Azeotropes are recognized in ASHRAE’s refrigerant numbering nomenclature as the 500 series and were first developed as refrigerants in the 1950s. The first registered, R-500, was produced by Carrier as a higher capacity alternative to R-12 and was used in centrifugal chillers that had been designed for the 60 Hz North American market when they were used in the 50 Hz European market. It was a blend of CFC-12 (73.8%) and HFC-152a (26.2%) and was marketed as “Carrene 7.” R-501 was a mixture of CFC-12 and HCFC-22, which gave improved oil return characteristics to R-22 systems, and R-502 was a mixture of HCFC-22 and CFC-115, which produced lower compression ratios in low temperature plant and therefore gave improved reliability in single stage systems because the discharge temperature was lower.

At first I thought zeotrope was a false etymology, so I stuck to the term non-azeotrope. However, the “a” prefix is an indicator of privation, as the linguists would say, so removing it to indicate the opposite is fair and reasonable.
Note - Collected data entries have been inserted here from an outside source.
(** [{...params, strategyVariant: variant, useLumpSum: false,
      weeklyContribution: 500}] *)
Definition variantParams (params : BacktestParams) (variant : StrategyVariant)
  : BacktestParams :=
  {| marketData := marketData params;
     fearGreedData := fearGreedData params;
     symbol := symbol params;
     initialCapital := initialCapital params;
     strategyVariant := variant;
     weeklyContribution := 500;
     useLumpSum := false |}.

(** The loop over the variants; an error of [runBacktest] ends it.  The
    [strategyVariant] of [params] is not read: the source's parameter type
    has no such field. *)
Definition runAllStrategyVariations (cfg : Config) (params : BacktestParams)
  : BacktestError + list StrategyResult :=
  fold_left
    (fun (acc : BacktestError + list StrategyResult) (variant : StrategyVariant) =>
       match acc with
       | inl e => inl e
       | inr results =>
           match runBacktest cfg (variantParams params variant) with
           | inl e => inl e
           | inr result => inr (results ++ [result])
           end
       end)
    strategyVariants (inr []).

(** ** The report ([formatResults]) *)

Definition isBuy (t : Trade) : bool :=
  match trade_type t with buy => true | sell => false end.
Definition isSell (t : Trade) : bool :=
  match trade_type t with sell => true | buy => false end.

(** [buyTrades] and [sellTrades] of the report. *)
Definition buyTrades (results : StrategyResult) : nat :=
  length (filter isBuy (res_trades results)).
Definition sellTrades (results : StrategyResult) : nat :=
  length (filter isSell (res_trades results)).

(** [a - b], [a > b] and [Math.abs(a)] on numbers that may be infinite or
    [NaN]. *)
Definition jsminus (a b : JsNum) : JsNum :=
  match a, b with
  | JNaN, _ | _, JNaN => JNaN
  | JFin x, JFin y => JFin (x - y)
  | JFin _, JPosInf => JNegInf
  | JFin _, JNegInf => JPosInf
  | JPosInf, JPosInf => JNaN
  | JPosInf, _ => JPosInf
  | JNegInf, JNegInf => JNaN
  | JNegInf, _ => JNegInf
  end.

Definition jsgtb (a b : JsNum) : bool :=
  match a, b with
  | JNaN, _ | _, JNaN => false
  | JFin x, JFin y => Qltb y x
  | JFin _, JPosInf => false
  | JFin _, JNegInf => true
  | JPosInf, JPosInf => false
  | JPosInf, _ => true
  | JNegInf, _ => false
  end.

Definition jsabs (a : JsNum) : JsNum :=
  match a with
  | JFin x => JFin (Qabs x)
  | JPosInf | JNegInf => JPosInf
  | JNaN => JNaN
  end.

(** The verdict line of the report, with the amount it prints. *)
Inductive Comparison :=
| OUTPERFORMED (amount : JsNum)
| UNDERPERFORMED (amount : JsNum)
| MATCHED.

Definition comparison (results : StrategyResult) : Comparison :=
  let outperformance :=
    jsminus (res_totalReturn results) (res_buyAndHoldReturn results) in
  if jsgtb outperformance (JFin 0) then OUTPERFORMED outperformance
  else if jsgtb (JFin 0) outperformance then UNDERPERFORMED (jsabs outperformance)
  else MATCHED.

(** ** The best strategy ([main]) *)

(** The best-strategy scan of [main]: index of the result with the highest
    [totalReturn], [None] for no results. *)
Definition best_step (results : list StrategyResult) (st : nat * JsNum) (i : nat)
  : nat * JsNum :=
  match nth_error results i with
  | None => st
  | Some result =>
      if jsgtb (res_totalReturn result) (snd st)
      then (i, res_totalReturn result)
      else st
  end.

Definition bestStrategyIndex (results : list StrategyResult) : option nat :=
  match results with
  | [] => None
  | firstResult :: _ =>
      Some (fst (fold_left (best_step results)
                   (seq 1 (length results - 1))
                   (0%nat, res_totalReturn firstResult)))
  end.

(** ** Reference notions used to state the properties *)








(** The running maximum of an equity curve up to and including index [i]. *)
Definition running_peak (l : list Q) (i : nat) : Q :=
  fold_left Qmax (firstn (S i) l) (hd 0 l).

(** The drawdown at index [i], measured from the running peak. *)
Definition drawdown_at (l : list Q) (i : nat) : Q :=
  (running_peak l i - nth i l 0) / running_peak l i.

Definition nondecreasing (l : list Q) : Prop :=
  forall i, (S i < length l)%nat -> nth i l 0 <= nth (S i) l 0.

(** What the drawdown loop holds after the first [k] values. *)
Definition drawdown_invariant (l : list Q) (k : nat) (st : Q * Q) : Prop :=
  snd st = fold_left Qmax (firstn k l) (hd 0 l)
  /\ 0 <= fst st <= 1
  /\ (forall i, (i < k)%nat -> drawdown_at l i <= fst st)
  /\ (fst st == 0 \/ exists i, (i < k)%nat /\ fst st == drawdown_at l i).

(** How one operation of the loop can change the trade log and the last-buy
    price: not at all, by appending a buy, or by appending a sell, which
    needs a recorded last-buy price and a variant other than
    'extreme-fear-hold'. *)
Inductive log_step (variant : StrategyVariant) (s s' : State) : Prop :=
| log_same :
    trades s' = trades s -> lastBuyPrice s' = lastBuyPrice s ->
    log_step variant s s'
| log_buy (t : Trade) :
    trades s' = trades s ++ [t] -> trade_type t = buy ->
    log_step variant s s'
| log_sell (t : Trade) :
    trades s' = trades s ++ [t] -> trade_type t = sell ->
    lastBuyPrice s' = lastBuyPrice s ->
    lastBuyPrice s <> None ->
    variant <> ExtremeFearHold ->
    log_step variant s s'.

Definition noSell (log : list Trade) : Prop :=
  Forall (fun t => trade_type t = buy) log.

(** The log starts with a buy, and a last-buy price is only on record when
    the log is not empty. *)
Definition buyFirst (s : State) : Prop :=
  (forall t rest, trades s = t :: rest -> trade_type t = buy)
  /\ (lastBuyPrice s <> None -> trades s <> []).

Definition ledger_ok (s : State) : Prop := 0 <= cash s /\ 0 <= shares s.

(** Whether the lump-sum buy rule of the variant fires on [day]. *)
Definition lumpSumSignal (cfg : Config) (params : BacktestParams)
    (day : MarketDataPoint) : bool :=
  match findClosestFearGreedData (md_date day) (fearGreedData params) with
  | Some fg => shouldBuy cfg params (value fg)
  | None => false
  end.

(** The shares a lump-sum buy takes out of the untouched initial capital. *)
Definition lumpSumShares (cfg : Config) (params : BacktestParams)
    (day : MarketDataPoint) (fg : FearGreedDataPoint) : Q :=
  sharesFor (initialCapital params * allocationMultiplier cfg (value fg))
    (close day).


(** Capital the run starts with. *)
Definition startingCapital (params : BacktestParams) : Q :=
  if useLumpSum params then initialCapital params else 0.

(** Money put into [cash] from outside the ledger, read off the run's own
    counters: the starting capital, one contribution per invested week, one
    more per doubled week, and the accumulated cash released. *)
Definition capitalInjected (params : BacktestParams) (d : DebugInfo) : Q :=
  startingCapital params
  + weeklyContribution params
    * inject_Z (weeklyContributionsInvested d + doubleInvestments d)
  + accumulatedCashInvested d.

(** Value bought minus value sold over a trade log. *)
Definition signedValue (t : Trade) : Q :=
  match trade_type t with
  | buy => trade_value t
  | sell => - trade_value t
  end.
(** C2.  For [n_qubits = 2] the sum of the two single-qubit X operators
    built with [pauli_x] has the matrix [[0,1,1,0],[1,0,0,1],[1,0,0,1],[0,1,1,0]],
    and [-Z0 Z1 - 0.5 Z0] built with [product_pauli_z] and [pauli_z] is
    diagonal with entries [-1.5, 1.5, 0.5, -0.5]. *)
Theorem hamiltonian_fixtures :
  Operator_to_matrix 2 (Assignment.Hm_solution 2) =
    real_matrix [[0; 1; 1; 0]; [1; 0; 0; 1]; [1; 0; 0; 1]; [0; 1; 1; 0]]
  /\
  Operator_to_matrix 2 (Assignment.Hc_solution 2) =
    diag_matrix [-1.5; 1.5; 0.5; -0.5].
Proof.
  rewrite assignment_Hm_2, assignment_Hc_2. split; matrix_entries.
Qed.

(** The lecture notebook weighs each X by [-1]; its cells print the two
    matrices below. *)
Lemma lecture_matrices :
  Operator_to_matrix 2 (Lecture.Hm 2) =
    real_matrix [[0; -1; -1; 0]; [-1; 0; 0; -1]; [-1; 0; 0; -1]; [0; -1; -1; 0]]
  /\
  Operator_to_matrix 2 (Lecture.Hc 2) = diag_matrix [-1; 1; 1; -1].
Proof.
  rewrite lecture_Hm_2, lecture_Hc_2. split; matrix_entries.
Qed.

(** The optimum the lecture notebook records, [fun = -1] at
    [x = (1.963, 3.927) = (5 pi / 8, 5 pi / 4)]. *)
Lemma lecture_recorded_optimum (w : world statevector_simulator) :
  fst (Lecture.evaluate_hamiltonian 2 1 statevector_simulator
         [5 * PI / 8; 5 * PI / 4] (Lecture.Hc 2) w) = inr (-1).
Proof.
  rewrite lecture_depth1.
  replace (4 * (5 * PI / 8)) with (PI / 2 + 2 * INR 1 * PI) by (simpl; field).
  replace (2 * (5 * PI / 4)) with (PI / 2 + 2 * INR 1 * PI) by (simpl; field).
  rewrite sin_period, sin_PI2. f_equal. ring.
Qed.

(** * Further properties of the notebooks *)

(** ** The lecture's landscape on two qubits *)

Lemma two_qubit_lecture_Hm : two_qubit_operator (Lecture.Hm 2).
Proof.
  rewrite lecture_Hm_2. repeat constructor; unfold two_qubit_pauli; cbn [snd]; tauto.
Qed.

Lemma two_qubit_lecture_Hc : two_qubit_operator (Lecture.Hc 2).
Proof.
  rewrite lecture_Hc_2. repeat constructor; unfold two_qubit_pauli; cbn [snd]; tauto.
Qed.

Lemma unit4_lecture_preparation (beta gamma : list R) :
  unit4 (lecture_preparation statevector_simulator (Lecture.Hm 2) (Lecture.Hc 2)
           beta gamma (Lecture.state_of statevector_simulator (Lecture.init_state 2))).
Proof.
  unfold lecture_preparation.
  apply unit4_apply_in_order; [|rewrite lecture_init_2; apply unit4_uniform].
  apply Forall_forall; intros step Hin.
  apply in_flat_map in Hin. destruct Hin as (bg & _ & Hstep).
  destruct Hstep as [<-|[<-|[]]]; intros s Hs.
  - apply unit4_evolution; [apply two_qubit_lecture_Hc|assumption].
  - apply unit4_evolution; [apply two_qubit_lecture_Hm|assumption].
Qed.

Lemma Cnorm2_nonneg (z : C) : 0 <= Cnorm2 z.
Proof. destruct z as [zr zi]. unfold Cnorm2. simpl. nra. Qed.

(** X1.  At depth 1 the objective of the lecture notebook, on the exact
    simulator, is [-sin(4 beta) sin(2 gamma)] at every point
    [(beta, gamma)]. *)
Theorem lecture_landscape_depth1 (b g : R) (w : world statevector_simulator) :
  Lecture.evaluate_hamiltonian 2 1 statevector_simulator [b; g] (Lecture.Hc 2) w =
  (inr (- (sin (4 * b) * sin (2 * g))),
   @mkWorld statevector_simulator (rng w) (S (oracle_calls w))).
Proof.
  rewrite lecture_evaluate_ok by (simpl; lia).
  change (Nat.div (length [b; g]) 2) with 1%nat. cbn [firstn skipn].
  unfold measured, lecture_preparation, apply_in_order, evolution.
  cbn [combine rev app flat_map fold_left expectation exp_i statevector_simulator].
  rewrite lecture_init_2, lecture_landscape. reflexivity.
Qed.

(** X2.  At every depth and for every parameter vector the circuit can be
    built from, the objective of the lecture notebook lies between the
    extreme eigenvalues [-1] and [1] of its cost Hamiltonian; the value
    [-1] the notebook records is the floor. *)
Theorem lecture_energy_range (p : nat) (bg : list R) (w : world statevector_simulator) :
  (p <= length bg / 2)%nat ->
  exists v w',
    Lecture.evaluate_hamiltonian 2 p statevector_simulator bg (Lecture.Hc 2) w = (inr v, w') /\
    -1 <= v <= 1.
Proof.
  intros Hp. rewrite lecture_evaluate_ok by assumption.
  unfold measured. cbn [expectation statevector_simulator].
  eexists _, _. split; [reflexivity|].
  destruct (unit4_lecture_preparation
              (firstn p (firstn (length bg / 2) bg)) (firstn p (skipn (length bg / 2) bg)))
    as (a & b & c & d & -> & Hn).
  rewrite lecture_Hc_expectation.
  pose proof (Cnorm2_nonneg a). pose proof (Cnorm2_nonneg b).
  pose proof (Cnorm2_nonneg c). pose proof (Cnorm2_nonneg d). lra.
Qed.

Lemma lecture_energy_range_witness :
  exists v w',
    Lecture.evaluate_hamiltonian 2 2 statevector_simulator [1; 2; 3; 4] (Lecture.Hc 2) w0 =
    (inr v, w') /\
    -1 <= v <= 1.
Proof.
  apply (lecture_energy_range 2 [1; 2; 3; 4] w0). simpl. lia.
Defined.

(** ** The spin-flip symmetry of the lecture's circuit *)

Lemma flip_symmetric_rotation (theta : R) (P : Pauli) (psi : vector) :
  P = II \/ P = X0 \/ P = X1 \/ P = Z0Z1 ->
  flip_symmetric psi -> flip_symmetric (pauli_rotation theta P psi).
Proof.
  intros HP (a & b & -> & Hn).
  pose proof (sin2_cos2 theta) as E. unfold Rsqr in E.
  destruct HP as [->|[->|[->| ->]]];
    [rewrite rotation_II|rewrite rotation_X0|rewrite rotation_X1|rewrite rotation_Z0Z1];
    eexists _, _; (split; [reflexivity|]);
    destruct a as [ar ai], b as [br bi];
    revert Hn; cbv [mix Cnorm2 Cadd Cscale Cmul Copp fst snd]; intros Hn;
    match goal with
    | |- ?lhs = 1 =>
        transitivity ((sin theta * sin theta + cos theta * cos theta) *
                      (2 * (ar * ar + ai * ai + (br * br + bi * bi))));
        [ring|rewrite E, Hn; ring]
    end.
Qed.

Lemma flip_symmetric_exp_i (H : Operator) (psi : vector) :
  Forall (fun t => snd t = II \/ snd t = X0 \/ snd t = X1 \/ snd t = Z0Z1) H ->
  flip_symmetric psi -> flip_symmetric (exp_i_sv H psi).
Proof.
  unfold exp_i_sv. intros HH; revert psi.
  induction HH as [|t H Ht _ IH]; intros psi Hpsi; [assumption|].
  cbn [fold_left]. apply IH. now apply flip_symmetric_rotation.
Qed.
It’s not like saying the opposite of “attraction” must be “traction.” Much more recently I worked out that the reason for my discomfort was the realization that being an azeotrope was a very specific, unusual condition, shared only by a rare group of mixtures.

Not being an azeotrope is situation normal for most things. Describing something as a zeotrope is like introducing myself as “I’m a non-violinist.” There’s no need because except in unusual circumstances, for example backstage after a string orchestra concert, almost everybody is the same in that regard, almost everyone else is a non-violinist too. So I’ve concluded there’s nothing wrong, linguistically, with zeotrope, even though it’s not in the dictionary. I just need to chillax a bit more.